Task material below:

(** Two unit discs 3 apart and two unit balls 3 apart: the second cell. *)
Lemma Array_is_union_of_cells_witness :
  (exists a : SDF2,
      NewArraySDF2 (Circle2D 1) (V2i.mk 2 1) (V2.mk 3 0) = Some a /\
      SDF2.Evaluate a (V2.mk 3 0)
      <= SDF2.Evaluate (Circle2D 1)
           (V2.Sub (V2.mk 3 0) (V2.mk (IZR 1 * 3) (IZR 0 * 0))))
  /\
  (exists a : SDF3,
      NewArraySDF3 (NewSphereSDF3 1) (V3i.mk 2 1 1) (V3.mk 3 0 0) = Some a /\
      SDF3.Evaluate a (V3.mk 3 0 0)
      <= SDF3.Evaluate (NewSphereSDF3 1)
           (V3.Sub (V3.mk 3 0 0) (V3.mk (IZR 1 * 3) (IZR 0 * 0) (IZR 0 * 0)))).
Proof.
  split.
  - eexists. split; [reflexivity | ].
    apply (proj1 (proj1 Array_is_union_of_cells (Circle2D 1) (V2i.mk 2 1) (V2.mk 3 0)
                    _ (V2.mk 3 0) eq_refl) 1%Z 0%Z); cbn; lia.
  - eexists. split; [reflexivity | ].
    apply (proj1 (proj2 Array_is_union_of_cells (NewSphereSDF3 1) (V3i.mk 2 1 1)
                    (V3.mk 3 0 0) _ (V3.mk 3 0 0) eq_refl) 1%Z 0%Z 0%Z); cbn; lia.
Defined.

(** A point that a cell's offset moves into an interval lies in the extent
    of the interval and of its last translate. *)
Lemma cell_in_extent (m M x s J N : R) :
  0 <= J <= N -> m <= x - J * s <= M ->
  Rmin m (m + s * N) <= x <= Rmax M (M + s * N).
Proof.
  intros [HJ0 HJN] [Hm HM].
  pose proof (Rmin_l m (m + s * N)). pose proof (Rmin_r m (m + s * N)).
  pose proof (Rmax_l M (M + s * N)). pose proof (Rmax_r M (M + s * N)).
  destruct (Rle_dec 0 s) as [Hs | Hs].
  - assert (0 <= J * s) by (apply Rmult_le_pos; lra).
    assert (J * s <= s * N) by (rewrite (Rmult_comm s N); apply Rmult_le_compat_r; lra).
    lra.
  - assert (J * s <= 0) by nra.
    assert (s * N <= J * s) by nra.
    lra.
Qed.

Lemma IZR_cell_bounds (j n : Z) :
  (0 <= j < n)%Z -> (n <= MaxInt)%Z -> 0 <= IZR j <= IZR (wrap64 (n - 1)).
Proof.
  intros Hj Hn. unfold MaxInt in Hn.
  rewrite wrap64_id by lia.
  split; [apply (IZR_le 0); lia | apply IZR_le; lia].
Qed.

(** X13: an array of a shape with a sound box has a sound box, in 2D and in
    3D.  The counts are Go [int]s (at most [MaxInt]); the step may have any
    sign. *)
Theorem Array_Sound :
  (forall (S : SDF2) (num : V2i) (step : V2) (a : SDF2),
      Sound2 S ->
      (V2i.n0 num <= MaxInt)%Z -> (V2i.n1 num <= MaxInt)%Z ->
      NewArraySDF2 S num step = Some a ->
      Sound2 a)
  /\
  (forall (S : SDF3) (num : V3i) (step : V3) (a : SDF3),
      Sound3 S ->
      (V3i.n0 num <= MaxInt)%Z -> (V3i.n1 num <= MaxInt)%Z ->
      (V3i.n2 num <= MaxInt)%Z ->
      NewArraySDF3 S num step = Some a ->
      Sound3 a).
Proof.
  split.
  - intros S num step a HS H0 H1 E p Hp.
    apply NewArraySDF2_Some in E. destruct E as [_ [_ ->]].
    cbn [SDF2.Evaluate ArraySDF2.iface] in Hp.
    apply ArraySDF2_inside_cell in Hp. destruct Hp as [j [k [Hj [Hk Hc]]]].
    apply HS in Hc.
    destruct S as [ev [[x0 y0] [x1 y1]]], p as [px py], step as [sx sy],
      num as [n0 n1].
    unfold Box2.Contains in *. cbn in Hc, Hj, Hk, H0, H1 |- *.
    unfold Min, Max.
    pose proof (IZR_cell_bounds Hj H0) as HJ.
    pose proof (IZR_cell_bounds Hk H1) as HK.
    destruct Hc as [Hx Hy].
    split; eapply cell_in_extent; eassumption.
  - intros S num step a HS H0 H1 H2 E p Hp.
    apply NewArraySDF3_Some in E. destruct E as [_ [_ [_ ->]]].
    cbn [SDF3.Evaluate ArraySDF3.iface] in Hp.
    apply ArraySDF3_inside_cell in Hp. destruct Hp as [j [k [l [Hj [Hk [Hl Hc]]]]]].
    apply HS in Hc.
    destruct S as [ev [[x0 y0 z0] [x1 y1 z1]]], p as [px py pz], step as [sx sy sz],
      num as [n0 n1 n2].
    unfold Box3.Contains in *. cbn in Hc, Hj, Hk, Hl, H0, H1, H2 |- *.
    unfold Min, Max.
    pose proof (IZR_cell_bounds Hj H0) as HJ.
    pose proof (IZR_cell_bounds Hk H1) as HK.
    pose proof (IZR_cell_bounds Hl H2) as HL.
    destruct Hc as [Hx [Hy Hz]].
    repeat split; eapply cell_in_extent; eassumption.
Qed.

(** Two unit discs 3 apart and two unit balls 3 apart. *)
Lemma Array_Sound_witness :
  (exists a : SDF2,
      NewArraySDF2 (Circle2D 1) (V2i.mk 2 1) (V2.mk 3 0) = Some a /\ Sound2 a)
  /\
  (exists a : SDF3,
      NewArraySDF3 (NewSphereSDF3 1) (V3i.mk 2 1 1) (V3.mk 3 0 0) = Some a /\
      Sound3 a).
Proof.
  split.
  - eexists. split; [reflexivity | ].
    apply (proj1 Array_Sound (Circle2D 1) (V2i.mk 2 1) (V2.mk 3 0)).
    + apply Circle2D_Sphere_Sound.
    + cbn. unfold MaxInt. lia.
    + cbn. unfold MaxInt. lia.
    + reflexivity.
  - eexists. split; [reflexivity | ].
    apply (proj2 Array_Sound (NewSphereSDF3 1) (V3i.mk 2 1 1) (V3.mk 3 0 0)).
    + apply Circle2D_Sphere_Sound.
    + cbn. unfold MaxInt. lia.
    + cbn. unfold MaxInt. lia.
    + cbn. unfold MaxInt. lia.
    + reflexivity.
Defined.

(** ** 3MF: which meshes are exported faithfully *)

Lemma get_set_same (m : VertexMap.t) (v : V3) (i : Z) :
  VertexMap.get (VertexMap.set m v i) v = i.
Proof.
  induction m as [ | [w j] m IH ]; cbn.
  - destruct (V3_eq_dec v v); [reflexivity | contradiction].
  - destruct (V3_eq_dec w v) as [E | N]; cbn.
    + destruct (V3_eq_dec w v); [reflexivity | contradiction].
    + destruct (V3_eq_dec w v); [contradiction | exact IH].
Qed.

Lemma get_set_other (m : VertexMap.t) (v : V3) (i : Z) (u : V3) :
  u <> v -> VertexMap.get (VertexMap.set m v i) u = VertexMap.get m u.
Proof.
  intros Hne. induction m as [ | [w j] m IH ]; cbn.
  - destruct (V3_eq_dec v u); [congruence | reflexivity].
  - destruct (V3_eq_dec w v) as [E | N]; cbn.
    + subst w. destruct (V3_eq_dec v u); [congruence | reflexivity].
    + destruct (V3_eq_dec w u); [reflexivity | exact IH].
Qed.

Lemma mem_In_get (m : VertexMap.t) (v : V3) :
  VertexMap.mem m v = true -> In (v, VertexMap.get m v) m.
Proof.
  induction m as [ | [w j] m IH ]; cbn; [discriminate | ].
  destruct (V3_eq_dec w v) as [E | N].
  - intros _. left. congruence.
  - intros H. right. exact (IH H).
Qed.

Lemma set_keys_eq (m : VertexMap.t) (v : V3) (i : Z) :
  keys (VertexMap.set m v i) = if VertexMap.mem m v then keys m else keys m ++ [v].
Proof.
  unfold keys. induction m as [ | [w j] m IH ]; cbn; [reflexivity | ].
  destruct (V3_eq_dec w v) as [E | N]; cbn; [reflexivity | ].
  rewrite IH. destruct (VertexMap.mem m v); reflexivity.
Qed.

(** A map has one entry per key. *)
Lemma build_keys_NoDup (l : list V3) : NoDup (keys (build l)).
Proof.
  induction l as [ | v l IH ] using rev_ind; [constructor | ].
  rewrite build_snoc, set_keys_eq.
  destruct (VertexMap.mem (build l) v) eqn:E; [exact IH | ].
  apply NoDup_app; [exact IH | repeat constructor; intros [] | ].
  intros a Ha [<- | []]. apply mem_keys in Ha. congruence.
Qed.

End of Task material.

**Problem details:**
What you return must be the lines above that run from the line with "w. destruct (V3_eq_dec v u); [congruence | reflexivity]." to the line with "rewrite build_snoc, set_keys_eq.", inclusive, each copied exactly.

**Written solution:**
    + subst w. destruct (V3_eq_dec v u); [congruence | reflexivity].
    + destruct (V3_eq_dec w u); [reflexivity | exact IH].
Qed.

Lemma mem_In_get (m : VertexMap.t) (v : V3) :
  VertexMap.mem m v = true -> In (v, VertexMap.get m v) m.
Proof.
  induction m as [ | [w j] m IH ]; cbn; [discriminate | ].
  destruct (V3_eq_dec w v) as [E | N].
  - intros _. left. congruence.
  - intros H. right. exact (IH H).
Qed.

Lemma set_keys_eq (m : VertexMap.t) (v : V3) (i : Z) :
  keys (VertexMap.set m v i) = if VertexMap.mem m v then keys m else keys m ++ [v].
Proof.
  unfold keys. induction m as [ | [w j] m IH ]; cbn; [reflexivity | ].
  destruct (V3_eq_dec w v) as [E | N]; cbn; [reflexivity | ].
  rewrite IH. destruct (VertexMap.mem m v); reflexivity.
Qed.

(** A map has one entry per key. *)
Lemma build_keys_NoDup (l : list V3) : NoDup (keys (build l)).
Proof.
  induction l as [ | v l IH ] using rev_ind; [constructor | ].
  rewrite build_snoc, set_keys_eq.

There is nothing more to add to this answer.